(** * The 2048 move engine of [main.js]

    A shallow embedding of the engine of [src/main.js]: the 32-bit
    integer operators the code packs rows with, [slideAndMerge],
    [packRow]/[unpackRow], the table filled by [buildRowTable], the
    row and column accessors of the 4x4 grid, [addRandomTile],
    [canMove], [move] and [reset], followed by the properties of the
    row table and of the game state.

    The integers the engine computes with are modelled by [Z] (doubles
    hold them exactly below 2^53).  The operators [<<], [>>>], [|] and
    [&] convert their operands to 32-bit integers; that conversion is
    written out.  The values [Math.random()] returns are an input of the
    model: draw number [n] is the double [random n], a binary64 value of
    the standard library's [spec_float]; the product
    [Math.random()*empties.length] is the rounded product of two doubles
    and [Math.random() < 0.9] a comparison of doubles.  Reading [.row]
    of [undefined] throws; a computation that throws is [None]. *)

From Stdlib Require Import ZArith QArith Qround Qabs Qminmax String Lia Lqa.
From Stdlib Require Import SpecFloat.
From stdpp Require Import base option list.

Open Scope Z_scope.

(** ** 32-bit integer operators *)

Module JS.

(** ToUint32 and ToInt32: the low 32 bits, read unsigned or signed. *)
Definition to_uint32 (x : Z) : Z := Z.land x 4294967295.

Definition to_int32 (x : Z) : Z :=
  let u := Z.land x 4294967295 in
  if u <? 2147483648 then u else u - 4294967296.

(** Typed-array store into a [Uint8Array] cell. *)
Definition to_uint8 (x : Z) : Z := Z.land x 255.
(** * SplitwiseAI member-side app: a shallow embedding of the front end

    The repository is a Next.js/React front end.  Each component is a
    set of [useState] cells plus event handlers; asynchronous handlers
    ([async] functions awaiting [fetch]) run up to their first [await],
    and resume when the reply arrives.  The embedding keeps this shape:

    - a component's [useState] cells form a record;
    - a handler is a function on that record;
    - a request in flight is a [Task] kept next to the component state,
      and the arrival of its reply is an event of its own, so that
      clicks may interleave with pending requests as they do in the
      browser;
    - what is rendered decides which clicks exist: every click event is
      guarded by the JSX condition under which its button is rendered
      and enabled.

    A finite JavaScript number (a double) is represented by the
    rational it denotes ([Q]).  Arithmetic on numbers rounds as
    binary64 does: the result of a division is a [JSNumber], the double
    nearest to the exact quotient or one of the non-finite values, and
    [toFixed] prints the decimal digits nearest to the double. *)

From Stdlib Require Import QArith Qabs Qround Qpower Lqa DecimalString.
From stdpp Require Import gmap strings list.

Open Scope string_scope.

(** ** Binary floating point

    Rounding of a rational to a floating-point number with a binary
    significand, to nearest with ties to even. *)

Module Binary.

(** [2^k] for any integer [k]. *)
Definition pow2 (k : Z) : Q := (2 ^ k)%Q.

(** The integer nearest to [y]; of two nearest integers, the even
    one. *)
Definition nearestEven (y : Q) : Z :=
  let f := Qfloor y in
  match (y - inject_Z f ?= 1 # 2)%Q with
  | Lt => f
  | Gt => (f + 1)%Z
  | Eq => if Z.even f then f else (f + 1)%Z
  end.

(** The binary exponent of a number other than zero: the [e] with
    [2^e <= |q| < 2^(e+1)].  The difference of the bit lengths of
    numerator and denominator is [e] or [e + 1]. *)
Definition exponent (q : Q) : Z :=
  let e0 := (Z.log2 (Z.abs (Qnum q)) - Z.log2 (Zpos (Qden q)))%Z in
  if Qle_bool (pow2 e0) (Qabs q) then e0 else (e0 - 1)%Z.

(** [q] rounded to the nearest multiple of [2^e]. *)
Definition roundAt (e : Z) (q : Q) : Q :=
  Qred (inject_Z (nearestEven (q / pow2 e)) * pow2 e).

(** [q] rounded to 53 significant bits, the precision of binary64,
    whatever its exponent. *)
Definition round53 (q : Q) : Q := roundAt (exponent q - 52) q.

End Binary.

(** ** JavaScript values used by the components *)

Module JS.

(** The line feed written [\n] in the template literals. *)
Definition nl : string := String (Ascii.ascii_of_nat 10) "".

(** Truthiness of a [string | null] cell: [null] and the empty string
    are falsy. *)
Definition truthy (s : option string) : bool :=
  match s with
  | Some e => negb (String.eqb e "")
  | None => false
  end.

(** A number: a finite double, given by the rational it denotes, or
    one of the three non-finite values.  The two zeros are one value
    here: the components only divide a number by an array length and
    print it with [toFixed], which treat [-0] as [0]. *)
Inductive JSNumber : Type :=
| Finite (q : Q)
| PosInfinity
| NegInfinity
| NaN.

Definition isFinite (x : JSNumber) : bool :=
  match x with
  | Finite _ => true
  | _ => false
  end.

(** [Number.MAX_VALUE], the largest double: [(2^53 - 1) * 2^971]. *)
Definition MAX_VALUE : Q := inject_Z (2 ^ 53 - 1) * Binary.pow2 971.

(** The double nearest to a rational, ties to even: 53 significant
    bits, no bit below [2^-1074], and an infinity once the rounded
    magnitude reaches [2^1024]. *)
Definition toDouble (q : Q) : JSNumber :=
  let r := Binary.roundAt (Z.max (Binary.exponent q - 52) (-1074)) q in
  if Qle_bool (Binary.pow2 1024) r then PosInfinity
  else if Qle_bool r (- Binary.pow2 1024) then NegInfinity
  else Finite r.

(** [x / n] for a finite [x] and an array length [n]: the double
    nearest to the quotient; a length is never negative zero, so
    [x / 0] is [+Infinity], [-Infinity] or [NaN] by the sign of [x]. *)
Definition div (x : Q) (n : nat) : JSNumber :=
  match n with
  | O =>
      match (x ?= 0)%Q with
      | Gt => PosInfinity
      | Lt => NegInfinity
      | Eq => NaN
      end
  | S _ => toDouble (x / inject_Z (Z.of_nat n))
  end.

(** The decimal digits of a natural number, ["0"] for zero. *)
Definition decimal (n : Z) : string :=
  NilZero.string_of_uint (N.to_uint (Z.to_N n)).

Fixpoint zeros (k : nat) : string :=
  match k with
  | O => ""
  | S k => "0" ++ zeros k
  end.

(** Step 11.a of [Number.prototype.toFixed]: the integer [n] for which
    [n / 10^f - x] is closest to zero, the larger one of two. *)
Definition fixedDigits (x : Q) (f : nat) : Z :=
  Qfloor (x * inject_Z (10 ^ Z.of_nat f) + (1 # 2)).

(** Steps 11.b and 11.c: the digits of [n] with a point before the
    last [f] of them, padded with zeros so that a digit precedes the
    point. *)
Definition fixedText (n : Z) (f : nat) : string :=
  let m := decimal n in
  if (f =? 0)%nat then m
  else
    let k := String.length m in
    let m := if (k <=? f)%nat then zeros (f + 1 - k) ++ m else m in
    let k := if (k <=? f)%nat then (f + 1)%nat else k in
    String.substring 0 (k - f) m ++ "." ++ String.substring (k - f) f m.

(** [x.toFixed(f)] for [0 <= f <= 100].  From [10^21] on [toFixed]
    returns [String(x)], in exponent notation, whose last digit
    ECMAScript leaves to the implementation: [exponential] stands for
    that function. *)
Definition toFixed (exponential : Q -> string) (x : JSNumber) (f : nat) : string :=
  match x with
  | NaN => "NaN"
  | PosInfinity => "Infinity"
  | NegInfinity => "-Infinity"
  | Finite q =>
      let s := if Qle_bool 0 q then "" else "-" in
      let x := Qabs q in
      let m :=
        if Qle_bool (inject_Z (10 ^ 21)) x then exponential x
        else fixedText (fixedDigits x f) f in
      s ++ m
  end.

(** [Array.prototype.includes] on an array of strings. *)
Definition includes (l : list string) (x : string) : bool :=
  existsb (String.eqb x) l.

End JS.

(** ** The JSON interfaces declared in the components *)

Module Api.

Record ProposedChange : Type := {
  change_item_name : string;
  change_action : string
}.

(** [interface PendingUpdate] (BatchReviewComponent.tsx). *)
Record PendingUpdate : Type := {
  _id : string;
  updated_by_name : string;
  updated_by_email : string;
  proposed_changes : list ProposedChange;
  created_at : string
}.

(** [interface GroupedRequest]. *)
Record GroupedRequest : Type := {
  expense_id : string;
  expense_description : string;
  expense_total : Q;
  group_name : string;
  request_count : nat;
  requests : list PendingUpdate;
  unique_users : list string
}.

Record MemberDifference : Type := {
  original_amount : Q;
  new_amount : Q;
  member_difference : Q;
  percentage_change : Q
}.

Record ItemChange : Type := {
  item_name : string;
  original_members : list string;
  new_members : list string;
  added_members : list string;
  removed_members : list string;
  price : Q;
  original_split_per_person : Q;
  new_split_per_person : Q;
  member_count_change : Z
}.

(** [PreviewData.validation]. *)
Record Validation : Type := {
  total_matches : bool;
  original_total : Q;
  new_total : Q;
  difference : Q
}.

Record Summary : Type := {
  items_affected : nat;
  members_affected : nat;
  total_requests : nat
}.

(** [interface PreviewData]. *)
Record PreviewData : Type := {
  preview_expense_id : string;
  preview_expense_description : string;
  preview_expense_total : Q;
  original_splits : gmap string Q;
  new_splits : gmap string Q;
  member_differences : gmap string MemberDifference;
  item_changes : list ItemChange;
  validation : Validation;
  summary : Summary
}.

(** The body of [/api/admin/expense-group-status/<id>]; the component
    reads only [workflow_status]. *)
Record ExpenseStatus : Type := {
  workflow_status : string
}.

(** The body of [/api/admin/preview-splitwise-changes]. *)
Record PreviewResult : Type := {
  result_status : string;
  result_preview : option PreviewData;
  result_comment_preview : option string;
  result_message : string
}.

(** The body sent by [commitDecisions]. *)
Record CommitBody : Type := {
  body_expense_id : string;
  approved_request_ids : list string;
  rejected_request_ids : list string;
  admin_notes : string
}.

(** What an awaited [getToken]/[fetch]/[response.json] sequence yields:
    a reply with [response.ok] and its parsed body; a reply that is not
    ok whose body was parsed as JSON, with its [detail] as the template
    literal prints it; or anything thrown inside the [try] and caught
    by the handler's [catch]: [getToken] or [fetch] rejecting, or
    [response.json] rejecting on a body that is not JSON, whatever the
    status of the response. *)
Inductive FetchResult (A : Type) : Type :=
| HttpOk (body : A)
| HttpError (status : nat) (detail : string)
| Thrown.

Arguments HttpOk {A} body.
Arguments HttpError {A} status detail.
Arguments Thrown {A}.

End Api.

Import Api.

(** ** BatchReviewComponent: state, pending requests, events *)

Module BatchReview.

» **WORK REQUEST**: Output exactly the lines of the material above from the one containing "Finite _ => true" up to and including the one containing "(** Steps 11.b".

» **WRITTEN SOLUTION**:
  | Finite _ => true
  | _ => false
  end.

(** [Number.MAX_VALUE], the largest double: [(2^53 - 1) * 2^971]. *)
Definition MAX_VALUE : Q := inject_Z (2 ^ 53 - 1) * Binary.pow2 971.

(** The double nearest to a rational, ties to even: 53 significant
    bits, no bit below [2^-1074], and an infinity once the rounded
    magnitude reaches [2^1024]. *)
Definition toDouble (q : Q) : JSNumber :=
  let r := Binary.roundAt (Z.max (Binary.exponent q - 52) (-1074)) q in
  if Qle_bool (Binary.pow2 1024) r then PosInfinity
  else if Qle_bool r (- Binary.pow2 1024) then NegInfinity
  else Finite r.

(** [x / n] for a finite [x] and an array length [n]: the double
    nearest to the quotient; a length is never negative zero, so
    [x / 0] is [+Infinity], [-Infinity] or [NaN] by the sign of [x]. *)
Definition div (x : Q) (n : nat) : JSNumber :=
  match n with
  | O =>
      match (x ?= 0)%Q with
      | Gt => PosInfinity
      | Lt => NegInfinity
      | Eq => NaN
      end
  | S _ => toDouble (x / inject_Z (Z.of_nat n))
  end.

(** The decimal digits of a natural number, ["0"] for zero. *)
Definition decimal (n : Z) : string :=
  NilZero.string_of_uint (N.to_uint (Z.to_N n)).

Fixpoint zeros (k : nat) : string :=
  match k with
  | O => ""
  | S k => "0" ++ zeros k
  end.

(** Step 11.a of [Number.prototype.toFixed]: the integer [n] for which
    [n / 10^f - x] is closest to zero, the larger one of two. *)
Definition fixedDigits (x : Q) (f : nat) : Z :=
  Qfloor (x * inject_Z (10 ^ Z.of_nat f) + (1 # 2)).

(** Steps 11.b and 11.c: the digits of [n] with a point before the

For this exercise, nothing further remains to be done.